Не так бы хотел Мэтт Тинрайт провести этот вечер. Он разломил последний кусочек хлеба, принесённого с собой, и промокнул им кубок с остатками вина. Пропитанный спиртным хлеб – и это вместо рагу с угрём-то! Но Мэтту всё же повезло достать вина, и ему совершенно не было жаль того дурачка, который оставил его без присмотра.
Поэт прятался на балконе часовни с того времени, как отзвонили вечерние колокола – а сейчас, должно быть, уже наступила полночь, – наблюдая за дверью, ведущей в покои Хендона Толли, куда, по словам ученика лекаря, и направился Окрос Диокетиец. Что же он делает там так долго? И что важнее – когда же он наконец выйдет оттуда, вернётся ли к себе и тем даст уже Тинрайту спокойно отправиться спать? Не ждал же Авин Броун в самом деле, что Мэтт прокрадётся ещё и к нему в спальню?

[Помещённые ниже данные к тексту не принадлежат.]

(** * Veridian workout tracker: reconciliation engine, session lifecycle
      and profile store

    A shallow embedding of the data-consistency core of the application:

    - [mergeData] (components/Settings.tsx), the reconciliation of a local
      and a remote [AppData];
    - the session controller of App.tsx ([finishSession], [startSession],
      [addExerciseToSession], [updateActiveSession], [editSession],
      [cancelActiveSession] and the inactivity-timeout effect);
    - the offline profile store of App.tsx ([updateLocalProfile],
      [handleOfflinePasswordReset]).

    Conventions of the embedding.

    - React state is one record, [AppState]; an event handler is a function
      from the state of the render it closes over to the state of the next
      render.  Every [setX] call of a handler is batched, so the handler is
      modelled by the record it leaves behind.  [Date.now()] is an explicit
      argument [now] (epoch milliseconds); the clock reads of one handler
      run are taken to return the same value.
    - A JavaScript [Map] is an association list in insertion order:
      setting an existing key overwrites the value and keeps the position.
    - A timestamp is held as the epoch-millisecond value that
      [new Date(timestamp).getTime()] yields for it (ISO strings written by
      [toISOString] and epoch milliseconds determine each other); strings
      that do not parse as dates are outside the model.
    - Integral JavaScript numbers (sets, minutes, milliseconds) are [Z];
      fractional ones are canonical rationals [Qc].  The reps and the
      weight of an exercise row come from the number fields of the logger,
      which hand on NaN for a cleared field, and go through JSON, which
      writes NaN as [null]: they are [JsNumber]s, compared by [strictEq]
      as [===] compares them.  The other numbers are guarded where the
      forms read them and are never NaN.
    - The state holds values, not references.  The one write that the
      controller makes in place, on the sets of a row in
      [addExerciseToSession], reaches the stored session through the row
      objects that [editSession] shares with it; [writeShared] makes that
      write on the stored values.
    - A timer set by [window.setTimeout] fires after the delay that the
      32-bit argument holds ([timerDelay]), not earlier and, with no other
      event in between, not later.
    - Fire-and-forget network calls (Drive, Fit) do not write to the
      component state and are left out. *)

From Stdlib Require Import List String Ascii ZArith Lia Bool Permutation.
From Stdlib Require Import QArith Qcanon DecimalString.
Import ListNotations.

Local Open Scope string_scope.
Local Open Scope list_scope.
Local Open Scope Z_scope.

(** ** Entity model (types.ts) *)

Inductive WeightUnit : Type := kg | lbs.

Definition WeightUnit_eqb (a b : WeightUnit) : bool :=
  match a, b with
  | kg, kg | lbs, lbs => true
  | _, _ => false
  end.

(** A number as a field of the logger or a parsed file holds it:
    [parseInt] and [parseFloat] give NaN for a cleared field, which
    [Math.max(0, _)] hands on (WorkoutLogger.tsx 216, 221), and
    [JSON.stringify] writes NaN as [null]. *)
Inductive JsNumber (A : Type) : Type :=
  | NaN
  | Null
  | Finite (value : A).

Arguments NaN {A}.
Arguments Null {A}.
Arguments Finite {A} value.

(** [a === b] on such values: NaN equals nothing, itself included. *)
Definition strictEq {A : Type} (eqb : A -> A -> bool) (a b : JsNumber A) : bool :=
  match a, b with
  | Finite x, Finite y => eqb x y
  | Null, Null => true
  | _, _ => false
  end.

Record Exercise : Type := mkExercise {
  ex_id : string;
  ex_name : string;
  ex_sets : Z;
  ex_reps : JsNumber Z;
  ex_weight : JsNumber Qc;
  ex_unit : WeightUnit
}.

(** [Omit<Exercise, 'id'>]: what the logger hands to the controller. *)
Record ExerciseInput : Type := mkExerciseInput {
  in_name : string;
  in_sets : Z;
  in_reps : JsNumber Z;
  in_weight : JsNumber Qc;
  in_unit : WeightUnit
}.

Record WorkoutSession : Type := mkWorkoutSession {
  ws_id : string;
  ws_timestamp : Z;
  ws_name : option string;
  ws_warmup : bool;
  ws_equipment : string;
  ws_notes : string;
  ws_exercises : list Exercise;
  ws_durationMinutes : option Z
}.

(** [Omit<Exercise, 'id' | 'weight' | 'unit'>] *)
Record RoutineExercise : Type := mkRoutineExercise {
  re_name : string;
  re_sets : Z;
  re_reps : Z
}.

Record WorkoutRoutine : Type := mkWorkoutRoutine {
  wr_id : string;
  wr_name : string;
  wr_exercises : list RoutineExercise
}.

Record HealthStat : Type := mkHealthStat {
  hs_id : string;
  hs_timestamp : Z;
  hs_bodyweight : option Qc;
  hs_bodyweightUnit : option WeightUnit;
  hs_bodyFatPercentage : option Qc;
  hs_sleepHours : option Qc;
  hs_waterIntakeLiters : option Qc;
  hs_restingHeartRate : option Qc
}.

Record AppData : Type := mkAppData {
  sessions : list WorkoutSession;
  healthStats : list HealthStat;
  routines : list WorkoutRoutine
}.

Record DefaultSettings : Type := mkDefaultSettings {
  defaultWorkout : string;
  defaultReps : Z;
  defaultWeight : Qc;
  defaultUnit : WeightUnit;
  sessionTimeout : Z
}.

Record UserProfile : Type := mkUserProfile {
  up_id : string;
  up_name : string;
  up_passwordHash : string;
  up_securityCodeHash : option string;
  up_appData : AppData;
  up_settings : DefaultSettings
}.

(** [Number.prototype.toString] on an integer: its decimal numeral. *)
Definition toString (n : Z) : string := NilZero.string_of_int (Z.to_int n).

(** The id of a session that has not been saved yet. *)
Definition activeId : string := "active".

(** ** JavaScript library functions used by the engine *)

Module Js.
Section Arrays.
Context {A : Type}.

(** [Map.prototype.set] on an insertion-ordered map. *)
Fixpoint map_set (k : string) (v : A) (m : list (string * A))
: list (string * A) :=
match m with
| [] => [(k, v)]
| (k', v') :: m' =>
  if String.eqb k' k then (k, v) :: m' else (k', v') :: map_set k v m'
end.

(** [new Map(entries)]: the entries are set one after the other. *)
Definition new_Map (entries : list (string * A)) : list (string * A) :=
fold_left (fun m e => map_set (fst e) (snd e) m) entries [].

(** [Array.from(map.values())] *)
Definition map_values (m : list (string * A)) : list A := List.map snd m.

(** [Map.prototype.get] *)
Fixpoint map_get (k : string) (m : list (string * A)) : option A :=
match m with
| [] => None
| (k', v) :: m' => if String.eqb k' k then Some v else map_get k m'
end.

(** [Array.prototype.sort(cmp)]: a stable sort; [a] is placed before [b]
when [cmp a b < 0], and elements that compare as equal keep their
order.  Insertion from the right realises exactly that. *)
Fixpoint sort_insert (cmp : A -> A -> Z) (x : A) (l : list A) : list A :=
match l with
| [] => [x]
| y :: l' =>
  if cmp y x <? 0 then y :: sort_insert cmp x l' else x :: y :: l'
end.

Fixpoint sort (cmp : A -> A -> Z) (l : list A) : list A :=
match l with
| [] => []
| x :: l' => sort_insert cmp x (sort cmp l')
end.

(** [Array.prototype.findIndex]: index of the first match, or [-1]. *)
Fixpoint findIndexFrom (i : Z) (f : A -> bool) (l : list A) : Z :=
match l with
| [] => -1
| x :: l' => if f x then i else findIndexFrom (i + 1) f l'
end.

Definition findIndex (f : A -> bool) (l : list A) : Z := findIndexFrom 0 f l.

(** [arr[i] = upd(arr[i])] for an index inside the array. *)
Fixpoint updateAt (i : nat) (upd : A -> A) (l : list A) : list A :=
match l, i with
| [], _ => []
| x :: l', O => upd x :: l'
| x :: l', S j => x :: updateAt j upd l'
end.
End Arrays.
End Js.

(** ** Reconciliation engine (Settings.tsx, [mergeData]) *)

Section MergeByKey.
Context {A : Type}.
(** [item.id] *)
Variable item_id : A -> string.
(** [new Date(item.timestamp || 0).getTime()] *)
Variable item_time : A -> Z.

(** The comparator handed to [sort]: newest first. *)
Definition byTimestampDesc (a b : A) : Z := item_time b - item_time a.

(** [mergeByKey] (Settings.tsx 202-206).  [local[key] || []] is the array
    itself, every array being truthy. *)
Definition mergeByKey (local remote : list A) : list A :=
  let combined := local ++ remote in
  let map := Js.new_Map (List.map (fun item => (item_id item, item)) combined) in
  Js.sort byTimestampDesc (Js.map_values map).
End MergeByKey.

Скрип двери он услышал ещё до того, как она начала поворачиваться на петлях. Тинрайт пригнулся ниже, осторожно выглядывая из-за перил балкона – несмотря на то, что от той двери он был на расстоянии броска камня и укрывался в тени выступа крыши.
Брат Окрос внял мольбам поэта и вышел – его худощавая фигура и лысая голова были легко узнаваемы, даже пышное одеяние не смогло обмануть парня, но, к удивлению Тинрайта, вышел он не один: трое крепко сложённых мужчин в стёганых накидках-сюрко с кабаном и копьями Толли шли за учёным, и ещё некто в тёмной мантии с капюшоном шагал с ним рядом. По одним только плавным движениям закутанного в плащ человека Тинрайт сразу понял, кто это. Сердце поэта забилось: Окрос и Хендон Толли идут куда-то вместе – а он, получается, должен следовать за ними.

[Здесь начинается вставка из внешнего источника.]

Lemma get_video_by_id_run video_id w m vs r :
  videos_of w m → m !! "videos"%string = Some (VList vs) →
  find_record "id" vs video_id = Ok r →
  get_video_by_id video_id w =
  match r with
  | None => (Ok None, w)
  | Some (_, video) =>
      match video_tuple video with
      | Ok tuple => (Ok (Some tuple), w)
      | Raise e => (Raise e, w)
      end
  end.
Proof.
  intros Hm Hvs Hr. unfold get_video_by_id. unfold videos_of in Hm.
  open_doc Hm Hvs Hr.
  destruct r as [[i v] |]; [| reflexivity].
  unfold video_tuple, bind, lift. cbn [subscript].
  destruct (v !! "id"); [| reflexivity].
  destruct (v !! "title"); [| reflexivity].
  destruct (v !! "file_id"); [| reflexivity].
  destruct (v !! "short_url"); reflexivity.
Qed.

Lemma check_video_url_expired_run video_id w m vs r :
  videos_of w m → m !! "videos"%string = Some (VList vs) →
  find_record "id" vs video_id = Ok r →
  check_video_url_expired video_id w =
  match r with
  | None => (Ok true, w)
  | Some (_, video) =>
      match video !! "url_created_at" with
      | None => (Ok false, w)
      | Some url_created_at =>
          match datetime_fromisoformat url_created_at with
          | Ok created_at =>
              (Ok (hours 24 <? clock w (reads w) - created_at), tick 1 w)
          | Raise e => (Raise e, w)
          end
      end
  end.
Proof.
  intros Hm Hvs Hr. unfold check_video_url_expired. unfold videos_of in Hm.
  open_doc Hm Hvs Hr.
  destruct r as [[i v] |]; [| reflexivity].
  destruct (v !! "url_created_at") as [u |]; [| reflexivity].
  unfold bind, lift. destruct (datetime_fromisoformat u); reflexivity.
Qed.

Lemma update_video_url_exact video_id short_url w m vs r :
  videos_of w m → m !! "videos"%string = Some (VList vs) →
  find_record "id" vs video_id = Ok r →
  update_video_url video_id short_url w =
  (Ok tt,
   match r with
   | Some (i, video) =>
       with_file VIDEOS_FILE
         (VDict (<["videos" :=
            VList (<[i := VDict (<["url_created_at" :=
                                     VStr (isoformat (clock w (reads w)))]>
                                   (<["short_url" := VStr short_url]> video))]> vs)]> m))
         (tick 1 w)
   | None => with_file VIDEOS_FILE (VDict (<["videos" := VList vs]> m)) w
   end).
Proof.
  intros Hm Hvs Hr. unfold update_video_url. unfold videos_of in Hm.
  open_doc Hm Hvs Hr.
  destruct r as [[i v] |]; reflexivity.
Qed.


(** X8. [get_video_by_id] gives back what [add_video] stored: on a videos
    document whose next id [n] is above the ids of its videos, the video
    just added is found under the returned id [n] with its title, file id
    and short link; every larger id is not found; and the videos with
    smaller ids are read as before. *)
Theorem get_video_by_id_after_add (title file_id : string) (added_by : Z)
    (short_url : option string) (w : world) (m : record) (vs : list value) (n : Z) :
  videos_of w m → videos_inv n m vs →
  ∃ w1, add_video title file_id added_by short_url w = (Ok (VInt n), w1) ∧
    ∀ w2, fs w2 !! VIDEOS_FILE = fs w1 !! VIDEOS_FILE →
      get_video_by_id n w2
        = (Ok (Some (VInt n, VStr title, VStr file_id, of_opt_str short_url)), w2) ∧
      (∀ k, n < k → get_video_by_id k w2 = (Ok None, w2)) ∧
      (∀ k w0, k < n → fs w0 !! VIDEOS_FILE = fs w !! VIDEOS_FILE →
         fst (get_video_by_id k w2) = fst (get_video_by_id k w0)).
Proof.
  intros Hm Hinv. pose proof Hinv as (Hvs & Hn & Hbelow).
  eexists. split; [apply (add_video_run _ _ _ _ w m vs n Hm Hinv) |].
  intros w2 Hsame.
  set (rec := video_record n title file_id added_by short_url
                (clock w (reads w)) (clock w (1 + reads w)%nat)) in *.
  set (m1 := <["next_id" := VInt (n + 1)]> (<["videos" := VList (vs ++ [VDict rec])]> m))
    in *.
  assert (videos_of w2 m1) as Hm2
    by (eapply videos_of_same_file; [exact Hsame | apply videos_of_with_file]).
  assert (m1 !! "videos"%string = Some (VList (vs ++ [VDict rec]))) as Hvs1.
  { subst m1. rewrite lookup_insert_ne by discriminate. apply lookup_insert_eq. }
  assert (∀ k, find_record "id" (vs ++ [VDict rec]) k =
               match find_record "id" vs k with
               | Ok None => if bool_decide (n = k) then Ok (Some (length vs, rec))
                            else Ok None
               | other => other
               end) as Hfind.
  { intros k. rewrite find_record_app.
    destruct (find_record "id" vs k) as [[[j g] |] | e]; try reflexivity.
    subst rec. unfold video_record. rewrite lookup_insert_eq, py_eq_int_VInt.
    reflexivity. }
  split; [| split].
  - rewrite (get_video_by_id_run n w2 m1 _ (Some (length vs, rec)) Hm2 Hvs1).
    + reflexivity.
    + rewrite Hfind, (find_record_below n vs n Hbelow) by lia.
      rewrite bool_decide_true by reflexivity. reflexivity.
  - intros k Hk.
    rewrite (get_video_by_id_run k w2 m1 _ None Hm2 Hvs1); [reflexivity |].
    rewrite Hfind, (find_record_below n vs k Hbelow) by lia.
    rewrite bool_decide_false by lia. reflexivity.
  - intros k w0 Hk Hsame0.
    destruct (find_record_total "id" vs k (video_below_keyed _ _ Hbelow)) as [r Hr].
    rewrite (get_video_by_id_run k w0 m vs r (videos_of_same_file _ _ _ Hsame0 Hm) Hvs Hr).
    rewrite (get_video_by_id_run k w2 m1 _ r Hm2 Hvs1).
    + destruct r as [[j g] |]; [destruct (video_tuple g) |]; reflexivity.
    + rewrite Hfind, Hr. destruct r as [[j g] |]; [reflexivity |].
      rewrite bool_decide_false by lia. reflexivity.
Qed.

(** X9. [update_video_url] on a stored video replaces its short link and
    nothing else that [get_video_by_id] returns, and restarts the age of
    the link that [check_video_url_expired] measures.  On an id that is not
    stored it rewrites the document as it was. *)
Theorem update_video_url_then_read (video_id : Z) (short_url : string) (w : world)
    (m : record) (vs : list value) (n : Z) :
  videos_of w m → videos_inv n m vs →
  ∃ w1, update_video_url video_id short_url w = (Ok tt, w1) ∧
    (find_record "id" vs video_id = Ok None →
     stored (fs w1) VIDEOS_FILE videos_default = VDict m) ∧
    (∀ i (video : record) id_ title file_id old,
       find_record "id" vs video_id = Ok (Some (i, video)) →
       video_tuple video = Ok (id_, title, file_id, old) →
       ∀ w2, fs w2 !! VIDEOS_FILE = fs w1 !! VIDEOS_FILE →
         get_video_by_id video_id w2
           = (Ok (Some (id_, title, file_id, VStr short_url)), w2) ∧
         check_video_url_expired video_id w2
           = (Ok (hours 24 <? clock w2 (reads w2) - clock w (reads w)), tick 1 w2)).
Proof.
  intros Hm Hinv. pose proof Hinv as (Hvs & Hn & Hbelow).
  destruct (find_record_total "id" vs video_id (video_below_keyed _ _ Hbelow)) as [r Hr].
  eexists. split; [apply (update_video_url_exact _ _ w m vs r Hm Hvs Hr) |].
  rewrite Hr. split.
  - intros [= ->]. rewrite stored_with_file. f_equal. apply insert_id, Hvs.
  - intros i video id_ title file_id old [= ->] Htuple w2 Hsame.
    destruct (find_record_Some _ _ _ _ _ Hr) as [Hi _].
    set (video' := <["url_created_at" := VStr (isoformat (clock w (reads w)))]>
                     (<["short_url" := VStr short_url]> video)) in *.
    set (vs' := <[i := VDict video']> vs) in *.
    assert (videos_of w2 (<["videos" := VList vs']> m)) as Hm2
      by (eapply videos_of_same_file; [exact Hsame | apply videos_of_with_file]).
    assert (find_record "id" vs' video_id = Ok (Some (i, video'))) as Hfind.
    { subst vs'. rewrite (find_record_update "id" vs i video video' _ Hi), Hr.
      - rewrite decide_True by reflexivity. reflexivity.
      - subst video'. rewrite !lookup_insert_ne by discriminate. reflexivity. }
    split.
    + rewrite (get_video_by_id_run _ w2 _ vs' _ Hm2 (lookup_insert_eq _ _ _) Hfind).
      unfold video_tuple in *. subst video'.
      rewrite !(lookup_insert_ne _ "url_created_at") by discriminate.
      rewrite lookup_insert_eq, !lookup_insert_ne by discriminate.
      destruct (video !! "id"); [| discriminate].
      destruct (video !! "title"); [| discriminate].
      destruct (video !! "file_id"); [| discriminate].
      destruct (video !! "short_url"); [| discriminate].
      injection Htuple as -> -> -> _. reflexivity.
    + rewrite (check_video_url_expired_run _ w2 _ vs' _ Hm2 (lookup_insert_eq _ _ _) Hfind).
      subst video'. rewrite lookup_insert_eq, datetime_fromisoformat_isoformat.
      reflexivity.
Qed.


End video_reads.

(** ** Channels *)

Section channels.
Context `{DateTime}.
Import database_json.

Lemma channels_of_same_file w w' m cs :
  fs w' !! CHANNELS_FILE = fs w !! CHANNELS_FILE → channels_of w m cs → channels_of w' m cs.
Proof. unfold channels_of, stored. intros ->. tauto. Qed.

Lemma channel_shaped_keyed cs : Forall channel_shaped cs → Forall (keyed "channel_id") cs.
Proof.
  intros Hcs. eapply Forall_impl; [exact Hcs |]. intros r (f & -> & Hid & _).
  apply keyed_dict, Hid.
Qed.

Lemma channel_rows_total cs :
  Forall channel_shaped cs →
  ∃ rows, channel_rows cs = Ok rows ∧ length rows = length cs.
Proof.
  induction 1 as [| r cs (f & -> & [c Hc] & [t Ht]) _ (rows & IH & Hlen)]; cbn.
  - exists []. split; reflexivity.
  - rewrite Hc, Ht, IH. eexists. split; [reflexivity |]. cbn. rewrite Hlen. reflexivity.
Qed.

Lemma channel_rows_retitled cs rows i (f : record) title :
  channel_rows cs = Ok rows → cs !! i = Some (VDict f) →
  channel_rows (<[i := VDict (<["title" := VStr title]> f)]> cs)
  = Ok (alter (fun row => (row.1, VStr title)) i rows).
Proof.
  revert rows i. induction cs as [| r cs IH]; intros rows i Hrows Hi; [discriminate |].
  cbn [channel_rows] in Hrows.
  destruct (subscript r "channel_id") as [c |] eqn:Hc; [| discriminate].
  destruct (subscript r "title") as [t |] eqn:Ht; [| discriminate].
  destruct (channel_rows cs) as [rest |] eqn:Hrest; [| discriminate].
  injection Hrows as <-. destruct i as [| i].
  - injection Hi as ->. cbn [subscript] in Hc.
    change (<[0%nat := ?x]> (VDict f :: cs)) with (x :: cs).
    cbn [channel_rows subscript]. rewrite lookup_insert_ne by discriminate.
    destruct (f !! "channel_id"); [| discriminate]. injection Hc as ->.
    rewrite lookup_insert_eq, Hrest. reflexivity.
  - change (<[S i := ?x]> (r :: cs)) with (r :: <[i := x]> cs).
    cbn [channel_rows]. rewrite Hc, Ht, (IH rest i eq_refl Hi). reflexivity.
Qed.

От одной этой мысли Мэтту сделалось дурно.
Поэт ожидал, что мужчины направятся в покои доктора, но слабая надежда на то, что покидать замок не придётся, развеялась, когда Окрос повёл всю компанию в одну из боковых дверей резиденции. Тинрайт очень постарался не слишком приближаться к ним, и, следуя за учёным и лордом-протектором, остановился на минутку переброситься словечком со стражниками у дверей, жалуясь на бессонницу и уверяя, что поможет ему, пожалуй, только прогулка на свежем ночном воздухе.